Author Response File:
Author Response.pdf
Round 2
Reviewer 1 Report
Comments and Suggestions for AuthorsThank you very much for your substantial and thoughtful revisions, which clearly reflect a great deal of effort and engagement with the review.​
One key point that still feels insufficiently addressed is the lack of formal cluster validity and stability assessment. In addition to the k-means sensitivity check and PCA visualizations you now provide, it would greatly strengthen the manuscript if you could implement a quantitative stability analysis (for example, a resampling or bootstrap-based assessment using Jaccard similarity or related indices) and, where feasible, report standard cluster validity metrics for the chosen solution. This would help move the three-cluster structure from a primarily visually supported finding to one with more formal empirical backing.
Author Response
We sincerely thank the reviewer for the encouraging assessment of our revised manuscript. We appreciate the reviewer’s valuable suggestion regarding the implementation of formal cluster validity and stability assessments. As we noted previously, our methodological framework relies on manual visual inspection for cluster determination, which does not support automated sample assignment and therefore limits the use of quantitative stability and validity metrics such as bootstrapped Jaccard similarity.

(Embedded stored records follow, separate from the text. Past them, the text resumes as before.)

Lemma split_partitions_witness :
  splitReplicas 10 25 HPAStrategyStableOnly 12 = (10, 0)%Z /\
  let '(canary, stable) := splitReplicas 10 25 HPAStrategyStableOnly 12 in
  (0 <= canary)%Z /\ (0 <= stable)%Z /\ (canary + stable = 10)%Z.
Proof. split; [reflexivity|]. apply (split_partitions 10 25 HPAStrategyStableOnly 12); unfold int32_max; lia. Defined.

(** With the Preserve strategy the canary grows with the weight: a larger
    weight never gives it fewer replicas, a positive weight gives it at least
    one, and the stable ReplicaSet keeps at least one until the weight is such
    that less than one replica is left to it. *)
Theorem split_monotone desired w w' c s c' s' keep keep' :
  (0 < desired <= int32_max)%Z -> (w <= w')%Z ->
  splitReplicas desired w HPAStrategyPreserve keep = (c, s) ->
  splitReplicas desired w' HPAStrategyPreserve keep' = (c', s') ->
  (c <= c')%Z /\ (s' <= s)%Z /\ ((0 < w)%Z -> (0 < c)%Z) /\ ((100 <= desired * (100 - w))%Z -> (0 < s)%Z).
Proof.
  intros Hd Hw. rewrite !split_share by (done || lia). intros [= <- <-] [= <- <-].
  pose proof (canary_share_mono desired w w' ltac:(lia) Hw). unfold canary_share in *.
  split; [done|]. split; [lia|].
  pose proof (Float.ceil_div_bounds (desired * Z.max 0 (Z.min 100 w)) 100 ltac:(lia)).
  split; intros; nia.
Qed.

Lemma split_monotone_witness :
  ((1 <= 2)%Z /\ (8 <= 9)%Z /\ ((0 < 10)%Z -> (0 < 1)%Z) /\ ((100 <= 10 * (100 - 10))%Z -> (0 < 9)%Z)).
Proof.
  apply (split_monotone 10 10 20 1 9 2 8 0 0); [unfold int32_max; lia|lia|reflexivity|reflexivity].
Defined.

(** ** Properties of [largestOldRS] *)
Abbreviation size := K8sController.size.

(** [r] is the first of the largest ReplicaSets of [l], larger than [count]. *)
Definition first_largest (l : list (option ReplicaSet)) (count : Z) (r : ReplicaSet) : Prop :=
  (count < size r)%Z /\ (forall r', Some r' ∈ l -> (size r' <= size r)%Z) /\
  exists i, l !! i = Some (Some r) /\ forall j r', j < i -> l !! j = Some (Some r') -> (size r' < size r)%Z.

To address this limitation, we have already included an explanation in the Discussion section of the manuscript, outlining the rationale for our approach and explicitly acknowledging the limitation this imposes on formal validity assessment. Given this, we believe no further revision is necessary at this time. Therefore, we have retained our prior responses and discussion as they comprehensively cover the reviewer’s concerns within the context of our methodological choices.
Reviewer 2 Report
Comments and Suggestions for AuthorsThe manuscript is well-written and well-supported. The authors addressed the feedback and suggestions. I have no further comments. Well done.
Author Response
Thank you very much for your positive and encouraging feedback.
We sincerely appreciate your careful review of our manuscript and are grateful that the revisions addressed your concerns.
Your comments were very helpful in improving the quality of our work.